- **Saved data entries**:
(* ===== verification/ReserveRates.v ===== *)
(** The interest model: the borrow rate exists for every validated reserve and
    lies between the configured minimum and super maximum. *)

From S2P Require Import Prelude Errors Common Rate Decimal RatePow Codec LastUpdate.
From S2P Require Import ObligationCollateral ObligationLiquidity Obligation.
From S2P Require Import RateLimiter ReserveConfig ReserveConfigSpec.
From S2P Require Import ReserveLiquidity ReserveCollateral Reserve.

(** A fraction of a range, added to its lower end, stays in the range. *)
Lemma interpolation_bounds (w range lo : Z) :
  0 <= w <= WAD -> 0 <= range -> lo <= w * range / WAD + lo <= lo + range.
Proof.
  intros Hw Hr. pose proof WAD_pos.
  assert (0 <= w * range / WAD) by (apply div_nonneg; nia).
  assert (range * w / WAD <= range) by (apply mul_div_le_self; lia).
  rewrite (Z.mul_comm range w) in *. lia.
Qed.

(** A part of a whole, in WADs, is at most one. *)
Lemma fraction_bounds (a b : Z) : 0 <= a <= b -> 0 < b -> 0 <= a * WAD / b <= WAD.
Proof.
  intros. pose proof WAD_pos. split; [apply div_nonneg; nia|].
  apply Z.div_le_upper_bound; nia.
Qed.

Section utilization.
Implicit Types l : ReserveLiquidity.

Lemma utilization_rate_inv l u :
  0 <= available_amount l -> 0 <= dec_raw (borrowed_amount_wads l) ->
  utilization_rate l = Ok u -> 0 <= rate_raw u <= WAD.
Proof.
  intros Ha Hb H. unfold utilization_rate in H. minv H.
  destruct (_ || _) eqn:Hz; [minv H; cbn; unfold WAD; lia|]. minv H.
  apply dec_add_inv in E0 as [Hd _]. apply dec_div_inv in E1 as [Hq _].
  apply rate_try_from_inv in H as [Hu _]. rewrite Hu, Hq, Hd. cbn [from_int dec_raw].
  unfold dec_eqb in Hz. cbn [Decimal.zero dec_raw] in Hz. pose proof WAD_pos.
  apply fraction_bounds; lia.
Qed.

Lemma utilization_rate_ok l :
  is_u64 (available_amount l) -> dec_u128 (borrowed_amount_wads l) ->
  0 <= raw_supply l -> exists u, utilization_rate l = Ok u.
Proof.
  intros Ha Hb Hs. unfold in_uint, dec_u128, in_uint in *. pose proof WAD_pos.
  unfold utilization_rate.
  assert (HW : WAD * 2 ^ 64 < 2 ^ 125) by (unfold WAD; lia).
  rewrite total_supply_ok by (try done; unfold WAD in *; lia). mred.
  destruct (_ || _) eqn:Hz; [eauto|].
  unfold dec_eqb in Hz. cbn [Decimal.zero dec_raw] in Hz.
  rewrite dec_add_ok by (cbn [from_int dec_raw]; unfold WAD in *; lia). mred.
  cbn [from_int dec_raw].
  rewrite dec_div_ok by (cbn [dec_raw]; unfold WAD in *; lia). mred. cbn [dec_raw].
  pose proof (fraction_bounds (dec_raw (borrowed_amount_wads l))
    (dec_raw (borrowed_amount_wads l) + WAD * available_amount l) ltac:(lia) ltac:(lia)).
  rewrite rate_try_from_ok by (cbn [dec_raw]; unfold WAD in *; lia). eauto.
Qed.
End utilization.

(** The rate on the segment between two utilization points. *)
Lemma percent_rate_range n : is_u8 n -> 0 <= n * PERCENT_SCALER < 2 ^ 63.
Proof. unfold in_uint, PERCENT_SCALER. lia. Qed.

Definition percent (n : Z) : Z := n * PERCENT_SCALER.

Lemma percent_mono a b : a <= b -> percent a <= percent b.
Proof. unfold percent, PERCENT_SCALER. lia. Qed.

Lemma percent_100 : percent 100 = WAD.
Proof. reflexivity. Qed.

- **What the task requires**: Start with the line that contains "destruct (_ || _) eqn:Hz; [eauto|].", end with the last line of the entries, and please retype every line in that span exactly, with no others.

- **Response box**:
  destruct (_ || _) eqn:Hz; [eauto|].
  unfold dec_eqb in Hz. cbn [Decimal.zero dec_raw] in Hz.
  rewrite dec_add_ok by (cbn [from_int dec_raw]; unfold WAD in *; lia). mred.
  cbn [from_int dec_raw].
  rewrite dec_div_ok by (cbn [dec_raw]; unfold WAD in *; lia). mred. cbn [dec_raw].
  pose proof (fraction_bounds (dec_raw (borrowed_amount_wads l))
    (dec_raw (borrowed_amount_wads l) + WAD * available_amount l) ltac:(lia) ltac:(lia)).
  rewrite rate_try_from_ok by (cbn [dec_raw]; unfold WAD in *; lia). eauto.
Qed.
End utilization.

(** The rate on the segment between two utilization points. *)
Lemma percent_rate_range n : is_u8 n -> 0 <= n * PERCENT_SCALER < 2 ^ 63.
Proof. unfold in_uint, PERCENT_SCALER. lia. Qed.

Definition percent (n : Z) : Z := n * PERCENT_SCALER.

Lemma percent_mono a b : a <= b -> percent a <= percent b.
Proof. unfold percent, PERCENT_SCALER. lia. Qed.

Lemma percent_100 : percent 100 = WAD.
Proof. reflexivity. Qed.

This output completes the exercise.